Matt Domsch wrote:
On Fri, Nov 02, 2007 at 11:06:11AM -0700, Toshio Kuratomi wrote:
Chuck Anderson wrote:
Won't there be performance problems with a TurboGears-based wiki? I
thought MirrorManager was having issues with TG performance and had to
enable form-data caching to get acceptable performance at the cost of
possibly stale data. I don't know the details behind it, but that was
the reason I was given for why when you edit forms in MM it sometimes
returns old pre-edit field values.
We might have performance issues but I'm confident they'll be different
performance issues than we're currently experiencing ;-)
The issues we're running into with moin right now are largely caused by
Moin's philosophy of having to run off the filesystem, not a db. This
means 1) we're unable to spread the load among multiple different app
servers so we are constrained to a single server's memory and CPU
resources, 2) it makes multiple views of data much harder than it needs
to (in the subscription list case, Moin has to walk the filesystem,
finding each user's prefs file, parsing it for a watchlist, if the
watchlist exists, checking if the page and page categories are in that
watchlist, and finally being able to send the notification. With a db,
we'd have a separate table for the watchlist and have indexes for the
userid and the pagename. Searching for a page wouldn't have to open a
file for every single one of our users, instead it would access a single
table and pull out the users which were in the watchlist.)

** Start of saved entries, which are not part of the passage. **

(** * Restarting *)
Lemma committed_text_not_blank p summary algorithm : is_blank summary = false ->
  is_blank (committed_text p summary algorithm) = false.
Proof.
  intros Hb. unfold committed_text. destruct (_ <? _)%nat; [|done]. apply (visible_not_blank 91); [done|done|].
  rewrite string_bytes_app. apply in_or_app. right. unfold retention_note. right. right. by left.
Qed.
Lemma project_later raw later c : (exists cutoff, cp_cutoff_entry_id c = Some cutoff /\ In cutoff (names raw)) ->
  journaled raw ->
  projected_messages (raw ++ later) (Some c) = projected_messages raw (Some c) ++ List.map project_raw later.
Proof.
  intros (cutoff & Hc & Hin) Hj. apply in_omap in Hin as (m & Hm & Hid).
  apply list_elem_of_In, list_elem_of_lookup in Hm as [i Hi].
  pose proof (find_entry raw i m cutoff Hj Hi Hid) as Hf. apply lookup_lt_Some in Hi.
  unfold projected_messages. cbn [mbind option_bind]. rewrite Hc. cbn [mbind option_bind].
  rewrite Hf, (find_index_app _ _ _ _ Hf), take_app_le, drop_app_le, List.map_app by lia.
  by rewrite !app_assoc.
Qed.
Lemma commit_restores raw p n ids prompt c : journaled raw -> covers raw p (pl_cutoff_entry_id p) n ->
  committed p ids prompt c -> (forall id, In id ids -> id <> "" /\ ~ In id (names raw)) ->
  projected_messages raw (Some c) = pc_messages prompt /\ in_force raw c.
Proof.
  intros Hj [Hfind Hin Hrange Hkept Hrest] [(summary & algorithm & Hb & Hs) Hentry Hcut Hprot Hmsgs] Hids.
  destruct (Hids _ Hentry) as [Hnamed Hfresh].
  assert (Htext : checkpoint_summary_text c = committed_text p summary algorithm).
  { unfold checkpoint_summary_text. by rewrite Hs. }
  assert (Hblank : is_blank (checkpoint_summary_text c) = false).
  { rewrite Htext. by apply committed_text_not_blank. }
  split; [|constructor; [by eexists|done|done|done]].
  unfold projected_messages. cbn [mbind option_bind]. rewrite Hcut. cbn [mbind option_bind].
  rewrite Hfind, Hprot. replace (S (n - 1)) with n by lia. rewrite originals_read_back; [|by apply names_take, Hj|exact Hkept].
  destruct (String.eqb_spec (checkpoint_summary_text c) "") as [E|_]; [by rewrite E in Hblank|].
  by rewrite Hmsgs, Hrest, <- app_assoc.
Qed.
Lemma stage_covers interrupted raw c prompt manager trigger phase instructions wants q evidence reserve :
  journaled raw -> (forall k, c = Some k -> in_force raw k) -> pc_messages prompt = projected_messages raw c ->
  stage interrupted manager prompt raw trigger phase instructions wants = inr (Ready q evidence reserve) ->
  exists n, covers raw q (pl_cutoff_entry_id q) n.
Proof.
  intros Hj Hc Hp Hs. apply stage_ready in Hs as (p & cutoff & Hplan & Hraw & _ & _ & Hsame & Hcut).
  apply plan_compact in Hplan as (cut & tokens_before & Hchoice & Hat).
  edestruct (plan_covers raw c prompt manager tokens_before trigger) as [n [Hf Hn Hrange Hk Hrest]]; [done|done|done|exact Hchoice|exact Hat|exact Hraw|].
  destruct Hsame as [Hr Hpr _ _ _ _ _]. exists n. rewrite Hcut. constructor; rewrite ?Hr, ?Hpr; done.
Qed.

(** C5: a session restarted from its journal and the checkpoint of a compaction
    sends what the compacted session was sending: the projection of the
    journal, with whatever it gained since, is the compacted prompt followed by
    the new messages; and that checkpoint can be compacted again. *)
Theorem restart_restores_compacted_prompt interrupted manager raw later c prompt ids prompt' c' :
  journaled raw -> (forall k, c = Some k -> in_force raw k) -> pc_messages prompt = projected_messages raw c ->
  (forall id, In id [fst ids; snd ids] -> id <> "" /\ ~ In id (names raw)) ->
  compacts_to interrupted manager raw prompt ids prompt' c' ->
  projected_messages (raw ++ later) (Some c') = pc_messages prompt' ++ List.map project_raw later
  /\ in_force raw c'.
Proof.
  intros Hj Hc Hp Hids Hrun.
  apply compacts_staged in Hrun as (trigger & phase & instructions & wants & q & evidence & reserve & Hs & Hq).
  apply (stage_covers interrupted raw c prompt) in Hs as [n Hcov]; [|done..].
  destruct (commit_restores raw q n _ prompt' c' Hj Hcov Hq Hids) as [Heq Hin]. split; [|done].
  rewrite project_later, Heq; [done|apply Hin|done].
Qed.
End Restart.
(** * Checkpoints under new names *)
Section Remapped.
Context `{JsonText} `{UsageSerde}.
Variables (json_parse : string -> option Value) (ids : gmap string string).
Lemma remap_key_spec key content content' : remap_key ids key content = Some content' ->
  exists old new, map_get key content ≫= as_str = Some old /\ ids !! old = Some new
    /\ content' = map_insert key (VString new) content.
Proof.
  unfold remap_key. destruct (map_get key content ≫= as_str) as [old|]; [|done]. cbn [mbind option_bind].
  destruct (ids !! old) as [new|] eqn:Hn; [|done]. intros [= <-]. by exists old, new.
Qed.
Lemma remap_key_some key content old new : map_get key content ≫= as_str = Some old -> ids !! old = Some new ->
  remap_key ids key content = Some (map_insert key (VString new) content).
Proof. unfold remap_key. intros ->. cbn [mbind option_bind]. by intros ->. Qed.
Lemma mapM_renamed l mapped : mapM (fun v => old ← as_str v; ids !! old) (List.map VString l) = Some mapped ->
  mapM (ids !!.) l = Some mapped.
Proof.
  revert mapped. induction l as [|x l IH]; intros mapped; [done|]. cbn. destruct (ids !! x); [|done]. cbn.
  destruct (mapM _ (List.map VString l)) as [r|]; [|done]. by rewrite (IH r eq_refl).
Qed.
Lemma value_strings_array v l : value_strings v = Some l -> v = VArray (List.map VString l).
Proof.
  unfold value_strings. destruct v as [| | | |values|]; try done. cbn [as_array mbind option_bind]. intros Hm. f_equal.
  revert l Hm. induction values as [|x values IH]; intros l; cbn; [by intros [= <-]|].
  destruct x; try done. cbn. destruct (mapM as_str values) as [r|]; [|done]. intros [= <-]. cbn. f_equal. by apply IH.
Qed.
Lemma remap_checkpoint_same e e' : remap_checkpoint json_parse ids e = Some e' ->
  se_id e' = se_id e /\ se_entry_type e' = se_entry_type e.
Proof.
  unfold remap_checkpoint. destruct (negb _); [by intros [= <-]|].
  destruct (se_content e) as [[| | | | |content]|]; try by intros [= <-].
  case_bool_decide; [|by intros [= <-]].
  destruct (remap_key ids _ content) as [k1|]; [|done]. cbn [mbind option_bind].
  destruct (remap_key ids _ k1) as [k2|]; [|done]. cbn [mbind option_bind].
  destruct (remap_protected ids k2) as [k3|]; [|done]. cbn [mbind option_bind].
  destruct (remap_summary json_parse ids k3) as [k4|]; [|done]. by intros [= <-].
Qed.
(** What reading a checkpoint takes, and gives. *)
Record readable (content : Map) (summary : list ContentBlock) (protected : list string) : Prop := {
  rd_schema : map_get "schema_version" content ≫= as_u64 = Some SCHEMA_VERSION;
  rd_summary : map_get "summary" content ≫= blocks_from_value = Some summary;
  rd_trigger : is_Some (trigger_from_value (default (VString "automatic") (map_get "trigger" content)));
  rd_id : is_Some (map_get "checkpoint_id" content ≫= as_str);
  rd_protected : map_get "protected_entry_ids" content ≫= value_strings = Some protected;
  rd_algorithm : is_Some (map_get "algorithm_version" content ≫= as_str)
}.
Record names_of (e : SessionEntry) (content : Map) (summary : list ContentBlock) (protected : list string)
    (c : ContextCheckpoint) : Prop := {
  nm_entry : cp_entry_id c = se_id e;
  nm_covered : cp_covered_from_entry_id c = map_get "covered_from_entry_id" content ≫= as_str;
  nm_cutoff : cp_cutoff_entry_id c = map_get "cutoff_entry_id" content ≫= as_str;
  nm_protected : cp_protected_entry_ids c = protected;
  nm_summary : cp_summary c = summary
}.
Lemma read_content e content summary protected : se_content e = Some (VObject content) ->
  readable content summary protected ->
  exists c, compaction_entry_to_checkpoint e = Some c /\ names_of e content summary protected c.
Proof.
  intros Hc [Hs Hsum [t Ht] [cid Hcid] Hp [a Ha]]. unfold compaction_entry_to_checkpoint. rewrite Hc.
  cbn [mbind option_bind as_object]. rewrite bool_decide_false by (intros Hn; by apply Hn). rewrite Hsum. cbn [mbind option_bind].
  rewrite Ht. cbn [mbind option_bind]. rewrite Hcid. cbn [mbind option_bind]. rewrite Hp. cbn [mbind option_bind].
  rewrite Ha. cbn [mbind option_bind]. eexists. split; [reflexivity|]. by constructor.
Qed.
Lemma content_read e c : compaction_entry_to_checkpoint e = Some c ->
  exists content summary protected, se_content e = Some (VObject content) /\ readable content summary protected
    /\ names_of e content summary protected c.
Proof.
  unfold compaction_entry_to_checkpoint. destruct (se_content e) as [[| | | | |content]|]; try done.
  cbn [mbind option_bind as_object]. case_bool_decide as Hs; [done|].
  destruct (map_get "summary" content ≫= blocks_from_value) as [summary|] eqn:Hsum; [|done]. cbn [mbind option_bind].
  destruct (trigger_from_value _) as [t|] eqn:Ht; [|done]. cbn [mbind option_bind].
  destruct (map_get "checkpoint_id" content ≫= as_str) as [cid|] eqn:Hcid; [|done]. cbn [mbind option_bind].
  destruct (map_get "protected_entry_ids" content ≫= value_strings) as [protected|] eqn:Hp; [|done]. cbn [mbind option_bind].
  destruct (map_get "algorithm_version" content ≫= as_str) as [a|] eqn:Ha; [|done]. cbn [mbind option_bind].
  intros [= <-]. exists content, summary, protected. split; [done|]. split; constructor; rewrite ?Ht, ?Hcid, ?Ha; try done; by eexists.
Qed.
Lemma remap_content e e' c : has_type ENTRY_TYPE_COMPACTION e = true ->
  compaction_entry_to_checkpoint e = Some c -> remap_checkpoint json_parse ids e = Some e' ->
  exists c', compaction_entry_to_checkpoint e' = Some c' /\ cp_entry_id c = se_id e /\ cp_entry_id c' = se_id e'
    /\ (exists old new, cp_covered_from_entry_id c = Some old /\ ids !! old = Some new
         /\ cp_covered_from_entry_id c' = Some new)
    /\ (exists old new, cp_cutoff_entry_id c = Some old /\ ids !! old = Some new /\ cp_cutoff_entry_id c' = Some new)
    /\ mapM (ids !!.) (cp_protected_entry_ids c) = Some (cp_protected_entry_ids c')
    /\ remap_evidence_references json_parse ids (cp_summary c) = Some (cp_summary c').
Proof.
  intros Ht Hread. apply content_read in Hread as (content & summary & protected & Hc & [Hs Hsum Htr Hid Hp Ha] & [He Hf Hk Hpr Hsm]).
  unfold remap_checkpoint. rewrite Ht, Hc. cbn [negb]. rewrite bool_decide_true by done.
  destruct (remap_key ids "covered_from_entry_id" content) as [k1|] eqn:H1; [|done]. cbn [mbind option_bind].
  destruct (remap_key ids "cutoff_entry_id" k1) as [k2|] eqn:H2; [|done]. cbn [mbind option_bind].
  apply remap_key_spec in H1 as (from & from' & Hfrom & Hfrom' & ->).
  apply remap_key_spec in H2 as (cutoff & cutoff' & Hcut & Hcut' & ->). rewrite map_get_insert in Hcut.
  change (String.eqb _ _) with false in Hcut. cbv iota in Hcut.
  set (k2 := map_insert "cutoff_entry_id" _ _).
  assert (Hvp : map_get "protected_entry_ids" k2 = Some (VArray (List.map VString protected))).
  { unfold k2. rewrite !map_get_insert. cbn. destruct (map_get "protected_entry_ids" content) as [vp|]; [|done].
    cbn in Hp. f_equal. by apply value_strings_array. }
  unfold remap_protected. rewrite Hvp. cbn [as_array mbind option_bind].
  destruct (mapM _ (List.map VString protected)) as [mapped|] eqn:Hm; [|done]. cbn [mbind option_bind].
  set (k3 := map_insert "protected_entry_ids" _ k2). unfold remap_summary.
  assert (Hvs : map_get "summary" k3 = map_get "summary" content) by (unfold k3, k2; rewrite !map_get_insert; done).
  rewrite Hvs. destruct (map_get "summary" content) as [vs|]; [|done]. cbn [mbind option_bind] in Hsum. rewrite Hsum.
  cbn [mbind option_bind]. destruct (remap_evidence_references json_parse ids summary) as [blocks|] eqn:Hev; [|done].
  cbn [mbind option_bind]. intros [= <-]. set (k4 := map_insert "summary" _ k3).
  destruct (read_content (e <| se_content := Some (VObject k4) |>) k4 blocks mapped) as (c' & Hc' & [He' Hf' Hk' Hpr' Hsm']).
  - done.
  - constructor; unfold k4, k3, k2; rewrite ?map_get_insert; cbn; rewrite ?map_get_insert; cbn; try done.
    + apply blocks_read_back.
    + apply value_strings_json.
  - exists c'. split; [done|]. split; [done|]. split; [done|]. split; [|split; [|split]].
    + exists from, from'. split; [by rewrite Hf|]. split; [done|]. rewrite Hf'. unfold k4, k3, k2. rewrite !map_get_insert. done.
    + exists cutoff, cutoff'. split; [by rewrite Hk|]. split; [done|]. rewrite Hk'. unfold k4, k3, k2. rewrite !map_get_insert. done.
    + rewrite Hpr, Hpr'. by apply mapM_renamed.
    + by rewrite Hsm, Hsm'.
Qed.
Lemma mapM_renaming l : is_Some (mapM (ids !!.) l) ->
  is_Some (mapM (fun v => old ← as_str v; ids !! old) (List.map VString l)).
Proof.
  induction l as [|x l IH]; [done|]. cbn. intros [m Hm]. destruct (ids !! x) as [y|]; [|done]. cbn in *.
  destruct (mapM _ l) as [m'|] eqn:E; [|done]. destruct IH as [z ->]; by eexists.
Qed.
(** A checkpoint whose entries were copied is dropped exactly when its evidence
    refers to an entry that was not. *)
Lemma remap_total e c from cut : has_type ENTRY_TYPE_COMPACTION e = true ->
  compaction_entry_to_checkpoint e = Some c ->
  cp_covered_from_entry_id c = Some from -> is_Some (ids !! from) ->
  cp_cutoff_entry_id c = Some cut -> is_Some (ids !! cut) ->
  is_Some (mapM (ids !!.) (cp_protected_entry_ids c)) ->
  is_Some (remap_checkpoint json_parse ids e) <-> is_Some (remap_evidence_references json_parse ids (cp_summary c)).
Proof.
  intros Ht Hread Hf [from' Hf'] Hk [cut' Hk'] Hp'.
  apply content_read in Hread as (content & summary & protected & Hc & [Hs Hsum _ _ Hp _] & [_ Nf Nk Np Ns]).
  rewrite Nf in Hf. rewrite Nk in Hk. rewrite Np in Hp'. rewrite Ns.
  unfold remap_checkpoint. rewrite Ht, Hc. cbn [negb]. rewrite bool_decide_true by done.
  rewrite (remap_key_some _ _ _ _ Hf Hf'). cbn [mbind option_bind].
  rewrite (remap_key_some "cutoff_entry_id" _ cut cut') by (rewrite ?map_get_insert; done). cbn [mbind option_bind].
  set (k2 := map_insert "cutoff_entry_id" _ _).
  assert (Hvp : map_get "protected_entry_ids" k2 = Some (VArray (List.map VString protected))).
  { unfold k2. rewrite !map_get_insert. cbn. destruct (map_get "protected_entry_ids" content) as [vp|]; [|done].
    cbn in Hp. f_equal. by apply value_strings_array. }
  unfold remap_protected. rewrite Hvp. cbn [as_array mbind option_bind].
  destruct (mapM_renaming _ Hp') as [mapped ->]. cbn [mbind option_bind].
  set (k3 := map_insert "protected_entry_ids" _ k2). unfold remap_summary.
  assert (Hvs : map_get "summary" k3 = map_get "summary" content) by (unfold k3, k2; rewrite !map_get_insert; done).
  rewrite Hvs. destruct (map_get "summary" content) as [vs|]; [|done]. cbn [mbind option_bind] in Hsum. rewrite Hsum.
  cbn [mbind option_bind]. destruct (remap_evidence_references json_parse ids summary); cbn;
    [by split; eexists|by split; intros [? ?]].
Qed.
End Remapped.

With MirrorManager I know we've had memory and db query speed issues
trying to serve the mirrorlist directly from the TG app. I wasn't aware
that mirrormanager was having trouble keeping up with it's management
functionality, Matt is that still true or is caching a leftover from
when the two functions were combined?
I'm sure it's still true, it predated having any mirrorlist
functionality at all.
The short story is, TG (well, SQLObject) either caches data very
aggresively, so you can see stale data on changes, or not at all, so
each field read in each row results in a DB query. Even with
object.sync() calls scattered through the UI actions like I did,
leaving caching enabled we do still see stale data on occasion.
Disabling caching, generating the UI pages or certainly the publiclist
pages takes _forever_, hundreds of thousands of small DB queries.
Maybe SQLAlchemy has a better caching mechanism, I don't know.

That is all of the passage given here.